[EXERCISE DATA — start]
(* ===== verification/Paths.v ===== *)
(** Path arithmetic of [src/halite/src/util.c]: joining paths and the confinement test that
    guards every manifest and archive path before it is resolved under the install root. *)

From S2P Require Import Prelude.

(** [while (\*b == '/') b++;] *)
Fixpoint skip_slashes (b : string) : string :=
  match b with
  | String c b' => if ceqb c c_slash then skip_slashes b' else b
  | EmptyString => EmptyString
  end.

Definition ends_with_slash (a : string) : bool :=
  match slast a with Some c => ceqb c c_slash | None => false end.

Definition salt_join_path (a b : string) : string :=
  if sempty a then b
  else if sempty b then a
  else a ++s (if ends_with_slash a then EmptyString else str1 c_slash) ++s skip_slashes b.

(** [while (\*q && \*q != '/') q++;]: the component at [p] and the text from [q] on. *)
Fixpoint until_slash (p : string) : string * string :=
  match p with
  | EmptyString => (EmptyString, EmptyString)
  | String c p' =>
      if ceqb c c_slash then (EmptyString, p)
      else let '(w, q) := until_slash p' in (String c w, q)
  end.

(** The component loop of [salt_path_is_confined]; [None] only when [fuel] runs out. *)
Fixpoint confined_loop (fuel : nat) (p : string) (seen : bool) : option bool :=
  match fuel with
  | O => None
  | S f =>
      match p with
      | EmptyString => Some seen
      | String _ _ =>
          let '(w, q) := until_slash p in
          if bool_decide (w = "..") then Some false
          else
            let seen' := if negb (sempty w) && negb (bool_decide (w = ".")) then true else seen in
            confined_loop f (match q with String _ q' => q' | EmptyString => q end) seen'
      end
  end.

Definition salt_path_is_confined (rel : string) : bool :=
  match rel with
  | EmptyString => false
  | String c _ =>
      if ceqb c c_slash then false
      else match confined_loop (S (slen rel)) rel false with
           | Some b => b
           | None => false
           end
  end.

(** ** Specification: components of a path, and what they resolve to *)

Definition components (p : string) : list string := ssplit c_slash p.

(** A component that names a file: neither empty, nor [.], nor [..]. *)
Definition proper (w : string) : bool :=
  negb (sempty w) && negb (bool_decide (w = ".")) && negb (bool_decide (w = "..")).

(** Lexical resolution of a component list under a directory, given as the list of names from
    the innermost outwards; [..] at the top stays there, as in the kernel. *)
Fixpoint lex_resolve (dir : list string) (l : list string) : list string :=
  match l with
  | [] => dir
  | w :: l' =>
      lex_resolve
        (if bool_decide (w = "..") then tail dir
         else if sempty w || bool_decide (w = ".") then dir else w :: dir) l'
  end.

Definition confined_spec (rel : string) : Prop :=
  (rel <> EmptyString) /\ head (components rel) <> Some EmptyString /\
  ".." ∉ components rel /\ exists w, w ∈ components rel /\ proper w = true.

(** ** Lemmas *)

Lemma until_slash_spec p w q :
  until_slash p = (w, q) ->
  p = w ++s q /\ (q = EmptyString \/ exists q', q = String c_slash q') /\
  components p = match q with EmptyString => [w] | String _ q' => w :: components q' end.
Proof.
  revert w q. induction p as [|c p IH]; intros w q; simpl; [intros [= <- <-]; auto|].
  destruct (ceqb c c_slash) eqn:E.
  - intros [= <- <-]. apply ceqb_eq in E as ->. split; [done|]. split; [eauto|].
    unfold components. simpl. done.
  - destruct (until_slash p) as [w' q'] eqn:Hp. intros [= <- <-].
    destruct (IH _ _ eq_refl) as (Hp' & Hq & Hc). split; [by rewrite Hp'|]. split; [done|].
    unfold components in *. simpl. rewrite E, Hc. by destruct q'.
Qed.

Lemma until_slash_shorter p w q c p' :
  p = String c p' -> until_slash p = (w, q) ->
  (slen (match q with String _ q' => q' | EmptyString => q end) < slen p)%nat.
Proof.
  intros Hp Hu. pose proof (until_slash_spec _ _ _ Hu) as (Heq & Hq & _).
  assert (slen p = slen w + slen q)%nat as Hl by (rewrite Heq; apply slen_app).
  destruct q; subst p; unfold slen in *; simpl in *; lia.
Qed.

Definition seen_step (seen : bool) (l : list string) : bool := seen || existsb proper l.

(** The loop with enough fuel computes a property of the component list. *)
Lemma confined_loop_spec fuel p seen :
  (slen p < fuel)%nat ->
  confined_loop fuel p seen =
    Some (if bool_decide (".." ∈ components p) then false else seen_step seen (components p)).
Proof.
  revert p seen. induction fuel as [|f IH]; intros p seen Hf; [lia|]. simpl.
  destruct p as [|c p]; [destruct seen; by vm_compute|].
  destruct (until_slash (String c p)) as [w q] eqn:Hu.
  pose proof (until_slash_spec _ _ _ Hu) as (_ & _ & Hc).
  pose proof (until_slash_shorter _ _ _ _ _ eq_refl Hu) as Hlt.
  destruct (bool_decide (w = "..")) eqn:Hdd.
  { apply bool_decide_eq_true in Hdd as ->. rewrite bool_decide_true; [done|].
    rewrite Hc. destruct q; set_solver. }
  apply bool_decide_eq_false in Hdd.
  rewrite IH by (unfold slen in *; simpl in *; lia). f_equal.
  assert (proper w = negb (sempty w) && negb (bool_decide (w = "."))) as Hpw.
  { unfold proper. rewrite (bool_decide_false (w = "..")) by done. by rewrite andb_true_r. }
  rewrite Hc, <- Hpw. clear Hc Hu Hlt Hpw.
  assert (seen_step (if proper w then true else seen) [] = seen_step seen [w]) as Hs1
    by (unfold seen_step; simpl; by destruct (proper w), seen).
  destruct q as [|s q'].
  - change (components EmptyString) with [EmptyString].
    rewrite !bool_decide_false by set_solver. unfold seen_step; simpl.
    by destruct (proper w), seen.
  - destruct (decide (".." ∈ components q')) as [Hin|Hin].
    + rewrite !bool_decide_true by set_solver. done.
    + rewrite !bool_decide_false by set_solver. unfold seen_step; simpl.
      by destruct (proper w), seen.
Qed.

Lemma components_nonempty p : components p <> [].
Proof.
  unfold components. induction p as [|c p IH]; simpl; [done|].
  destruct (ceqb c c_slash); [done|]. by destruct (ssplit c_slash p).
Qed.

Lemma head_components c p : head (components (String c p)) = Some EmptyString <-> c = c_slash.
Proof.
  unfold components. simpl. destruct (ceqb c c_slash) eqn:E.
  - apply ceqb_eq in E. split; auto.
  - destruct (ssplit c_slash p); simpl; split; try done; intros ->; by rewrite ceqb_refl in E.
Qed.

Lemma existsb_proper l : existsb proper l = true <-> exists w, w ∈ l /\ proper w = true.
Proof.
  rewrite existsb_exists. split; intros (w & Hw & Hp); exists w; split; auto.
  - by apply list_elem_of_In.
  - by apply list_elem_of_In.
Qed.

Lemma lex_resolve_app dir a b : lex_resolve dir (a ++ b) = lex_resolve (lex_resolve dir a) b.
Proof. revert dir. induction a as [|w a IH]; intros dir; simpl; auto. Qed.

(** Without [..] resolution only ever descends. *)
Lemma lex_resolve_below l dir :
  ".." ∉ l -> lex_resolve dir l = rev (List.filter proper l) ++ dir.
Proof.
  revert dir. induction l as [|w l IH]; intros dir Hdd; simpl; [done|].
  rewrite bool_decide_false by set_solver. rewrite IH by set_solver.
  unfold proper at 2. rewrite (bool_decide_false (w = "..")) by set_solver.
  destruct (sempty w), (bool_decide (w = ".")); simpl; try done. by rewrite <- app_assoc.
Qed.

Lemma components_app_slash a b :
  components (a ++s String c_slash b) = components a ++ components b.
Proof.
  unfold components. induction a as [|c a IH]; simpl; [done|].
  rewrite IH. destruct (ceqb c c_slash); [done|].
  pose proof (components_nonempty a) as Hne. unfold components in Hne.
  by destruct (ssplit c_slash a).
Qed.

Lemma skip_slashes_id rel c r : rel = String c r -> c <> c_slash -> skip_slashes rel = rel.
Proof. intros -> Hc. simpl. by rewrite ceqb_neq. Qed.

Lemma slast_app_slash a : slast a = Some c_slash -> exists a', a = a' ++s str1 c_slash.
Proof.
  induction a as [|c a IH]; simpl; [done|]. destruct a as [|d a].
  - intros [= ->]. by exists EmptyString.
  - intros H. destruct (IH H) as [a' ->]. by exists (String c a').
Qed.

Lemma lex_resolve_trailing_empty dir a :
  lex_resolve dir (components (a ++s str1 c_slash)) = lex_resolve dir (components a).
Proof.
  change (str1 c_slash) with (String c_slash EmptyString).
  rewrite components_app_slash, lex_resolve_app. done.
Qed.

(** ** Properties *)

(** C27: The loop visits every component and accepts exactly the relative paths that name something
    and never mention [..]. *)
Theorem salt_path_is_confined_spec (rel : string) :
  salt_path_is_confined rel = true <-> confined_spec rel.
Proof.
  unfold confined_spec. destruct rel as [|c r]; [simpl; naive_solver|].
  unfold salt_path_is_confined. rewrite confined_loop_spec by (unfold slen; simpl; lia).
  rewrite head_components. unfold seen_step. rewrite orb_false_l.
  destruct (ceqb c c_slash) eqn:E.
  - apply ceqb_eq in E. split; [done|]. by intros (_ & H & _).
  - assert (c <> c_slash) by (intros ->; by rewrite ceqb_refl in E).
    case_bool_decide as Hdd.
    + split; [done|]. by intros (_ & _ & H' & _).
    + rewrite existsb_proper. split; [by intros Hex|]. by intros (_ & _ & _ & H').
Qed.

(** Joining a confined path to a root resolves strictly below that root. *)
Theorem confined_join_below (root rel : string) :
  root <> EmptyString -> salt_path_is_confined rel = true ->
  exists w ws, lex_resolve [] (components (salt_join_path root rel)) =
               (w :: ws) ++ lex_resolve [] (components root).
Proof.
  intros Hroot Hc. pose proof (proj1 (salt_path_is_confined_spec rel) Hc) as (Hne & Hh & Hdd & Hex).
  destruct rel as [|c r]; [done|].
  assert (c <> c_slash) as Hcs by (intros ->; by apply Hh, head_components).
  assert (lex_resolve [] (components (salt_join_path root (String c r))) =
          rev (List.filter proper (components (String c r))) ++
          lex_resolve [] (components root)) as ->.
  { unfold salt_join_path. destruct (sempty root) eqn:E; [by apply sempty_true in E|].
    rewrite (skip_slashes_id _ c r) by done. simpl sempty. cbv iota.
    unfold ends_with_slash. destruct (slast root) as [d|] eqn:Hl.
    - destruct (ceqb d c_slash) eqn:Ed.
      + apply ceqb_eq in Ed as ->. destruct (slast_app_slash _ Hl) as [a ->].
        rewrite sapp_assoc, lex_resolve_trailing_empty. simpl.
        by rewrite components_app_slash, lex_resolve_app, lex_resolve_below.
      + change (str1 c_slash ++s String c r) with (String c_slash (String c r)).
        by rewrite components_app_slash, lex_resolve_app, lex_resolve_below.
    - change (str1 c_slash ++s String c r) with (String c_slash (String c r)).
      by rewrite components_app_slash, lex_resolve_app, lex_resolve_below. }
  destruct Hex as (w & Hw & Hp).
  assert (w ∈ rev (List.filter proper (components (String c r)))) as Hin.
  { apply list_elem_of_In, in_rev. rewrite rev_involutive. apply filter_In. split; [|done].
    by apply list_elem_of_In. }
  destruct (rev _) as [|x xs]; [by apply not_elem_of_nil in Hin|]. by exists x, xs.
Qed.

Example confined_join_below_witness :
  salt_path_is_confined "usr/./bin" = true /\
  exists w ws, lex_resolve [] (components (salt_join_path "/srv/root/" "usr/./bin")) =
               (w :: ws) ++ lex_resolve [] (components "/srv/root/").
Proof. split; [reflexivity|]. apply (confined_join_below "/srv/root/" "usr/./bin"); [done|reflexivity]. Defined.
[EXERCISE DATA — finish]
PROBLEM: Quote exactly the first line of the entries and every line after it, stopping with the line that contains "From S2P Require Import Prelude.".

WRITTEN SOLUTION:
(* ===== verification/Paths.v ===== *)
(** Path arithmetic of [src/halite/src/util.c]: joining paths and the confinement test that
    guards every manifest and archive path before it is resolved under the install root. *)

From S2P Require Import Prelude.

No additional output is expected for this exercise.